◆ What is expected: Output exactly the lines below, starting with the line that has "O => Err OutOfFuel" and going on through the line that has "byte and one", both included, and no other lines.

◆ Study material:
-- Opening Marker --

(* ===== verification/Wal.v ===== *)
(** * Wal: internal/wal/wal.go

    The write-ahead log: the record framing ([encode], [ReadRecord]), crash
    replay ([Replay]), the log object with its buffered writer, its durable
    frontier and its wake-up channel ([Open], [Append], [Sync], [Close]), and
    the replication reader [StreamFrom] as a transition system. *)
From stdpp Require Import prelude gmap.
From Stdlib Require Import ZArith Lia Strings.Byte.
From S2P Require Import Prelude GoIO.
Local Open Scope Z_scope.

(** ** Records *)

Definition RecordPut : Byte.byte := Byte.x01.
Definition RecordDelete : Byte.byte := Byte.x02.

Record WRecord := mkRec {
  Type_ : Byte.byte;
  Key : bytes;
  Value : bytes
}.

(** ** Framing *)

Definition appendUint32 (b : bytes) (v : Z) : bytes := b ++ put_le 4 v.

Definition encode_body (rec : WRecord) : bytes :=
  let body := [Type_ rec] in
  let body := appendUint32 body (u32 (Zlen (Key rec))) in
  let body := body ++ Key rec in
  let body := appendUint32 body (u32 (Zlen (Value rec))) in
  body ++ Value rec.

Definition encode (rec : WRecord) : bytes :=
  let body := encode_body rec in
  let crc := ChecksumIEEE body in
  let out := appendUint32 [] crc in
  let out := appendUint32 out (u32 (Zlen body)) in
  out ++ body.

Inductive wal_error :=
| WIO (e : io_error)
| BodyTooLarge (length : Z)
| ChecksumMismatch
| MalformedBody
| MalformedKeyLength
| MalformedValueLength.

Definition maxBodySize : Z := Z.shiftl 32 20.

(** The part of [ReadRecord] that follows the read of the body. *)
Definition decode_body (crcWant : Z) (body : bytes) : outcome wal_error WRecord :=
  _ ← fail_if (negb (ChecksumIEEE body =? crcWant)) ChecksumMismatch;
  _ ← fail_if (Zlen body <? 9) MalformedBody;
  typ ← or_panic (body !! O);
  keyLenB ← or_panic (slice body 1 5);
  let keyLen := get_le keyLenB in
  let valLenOffset := 5 + keyLen in
  _ ← fail_if (Zlen body <? valLenOffset + 4) MalformedKeyLength;
  key ← or_panic (slice body 5 valLenOffset);
  valLenB ← or_panic (slice body valLenOffset (valLenOffset + 4));
  let valLen := get_le valLenB in
  let valStart := valLenOffset + 4 in
  _ ← fail_if (Zlen body <? valStart + valLen) MalformedValueLength;
  val ← or_panic (slice body valStart (valStart + valLen));
  Ret (mkRec typ key val).

(** The record or the error, the reported number of consumed bytes, and the
    reader after the call. *)
Definition ReadRecord (r : Stream) : outcome wal_error WRecord * Z * Stream :=
  let '(header, r) := ReadFull 8 r in
  match header with
  | Panic => (Panic, 0, r)
  | Err e => (Err (WIO e), 0, r)
  | Ret header =>
      let crcWant := get_le (take 4 header) in
      let length := get_le (drop 4 header) in
      if maxBodySize <? length then (Err (BodyTooLarge length), 0, r)
      else
        let '(body, r) := ReadFull length r in
        match body with
        | Panic => (Panic, 8, r)
        | Err _ => (Err (WIO ErrUnexpectedEOF), 8, r)
        | Ret body => (decode_body crcWant body, u32 (8 + length), r)
        end
  end.

(** ** Replay *)

(** What [os.Open] finds at a path. *)
Inductive opened := NotExist | OpenFailed | Opened (r : Stream).

Inductive replay_error := ReplayOpen | OutOfFuel.

Fixpoint replay_loop (fuel : nat) (records : list WRecord) (r : Stream) : outcome replay_error (list WRecord) :=
  match fuel with
  | O => Err OutOfFuel
  | S fuel =>
      let '(rec, _, r) := ReadRecord r in
      match rec with
      | Panic => Panic
      | Err _ => Ret records
      | Ret rec => replay_loop fuel (records ++ [rec]) r
      end
  end.

(** Every record takes at least one byte of the log, so one iteration per
    byte and one for the end are enough ([replay_total]). *)
Definition Replay (path : opened) : outcome replay_error (list WRecord) :=
  match path with
  | NotExist => Ret []
  | OpenFailed => Err ReplayOpen
  | Opened r => replay_loop (S (length (s_data r))) [] r
  end.

(** ** The log object *)

Record WAL := mkWAL {
  file : File;
  w : Writer;
  durableOff : Z;
  pendingBytes : Z;
  notify : nat          (* the number of the current wake-up channel *)
}.

Inductive walop_error := AppendErr | FlushErr | FsyncErr | CloseErr.

(** [Open] on a file that opens and whose size [Stat] reports. *)
Definition Open (f : File) : WAL :=
  mkWAL f NewWriter (Zlen (f_content f)) 0 O.

Definition Append (rec : WRecord) (l : WAL) : option walop_error * WAL :=
  let b := encode rec in
  let '(err, w, f) := bufio_Write b (w l) (file l) in
  if err then (Some AppendErr, mkWAL f w (durableOff l) (pendingBytes l) (notify l))
  else (None, mkWAL f w (durableOff l) (pendingBytes l + Zlen b) (notify l)).

(** Channel [n] is closed once [notify] has moved past it. *)
Definition Sync (l : WAL) : option walop_error * WAL :=
  let '(err, w, f) := bufio_Flush (w l) (file l) in
  if err then (Some FlushErr, mkWAL f w (durableOff l) (pendingBytes l) (notify l))
  else
    let '(err, f) := file_Sync f in
    if err then (Some FsyncErr, mkWAL f w (durableOff l) (pendingBytes l) (notify l))
    else (None, mkWAL f w (durableOff l + pendingBytes l) 0 (S (notify l))).

Definition DurableOffset (l : WAL) : Z := durableOff l.

Definition chan_closed (l : WAL) (ch : nat) : bool := bool_decide (ch < notify l)%nat.

Definition Close (l : WAL) : option walop_error * WAL :=
  let '(err, w, f) := bufio_Flush (w l) (file l) in
  if err then (Some FlushErr, mkWAL f w (durableOff l) (pendingBytes l) (notify l))
  else
    let '(err, f) := file_Close f in
    (if err then Some CloseErr else None,
     mkWAL f w (durableOff l) (pendingBytes l) (notify l)).

(** ** StreamFrom *)

Inductive stream_error := CopyEOF | DstWrite | DstFlush.

(** At the head of the loop, blocked in the [select] with the channel it
    captured, or returned. *)
Inductive phase := SLoop | SWait (ch : nat) | SRet (err : option stream_error).

Record Streamer := mkStreamer {
  pos : Z;
  sent : bytes;
  st_phase : phase
}.

(** What the destination does with the bytes of one iteration. *)
Inductive dst_outcome := DstOk | DstFail (n : nat) | DstFlushFail.

Definition stream_start (fromOffset : Z) : Streamer := mkStreamer fromOffset [] SLoop.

-- Closing Marker --

◆ Response:
  | O => Err OutOfFuel
  | S fuel =>
      let '(rec, _, r) := ReadRecord r in
      match rec with
      | Panic => Panic
      | Err _ => Ret records
      | Ret rec => replay_loop fuel (records ++ [rec]) r
      end
  end.

(** Every record takes at least one byte of the log, so one iteration per
    byte and one for the end are enough ([replay_total]). *)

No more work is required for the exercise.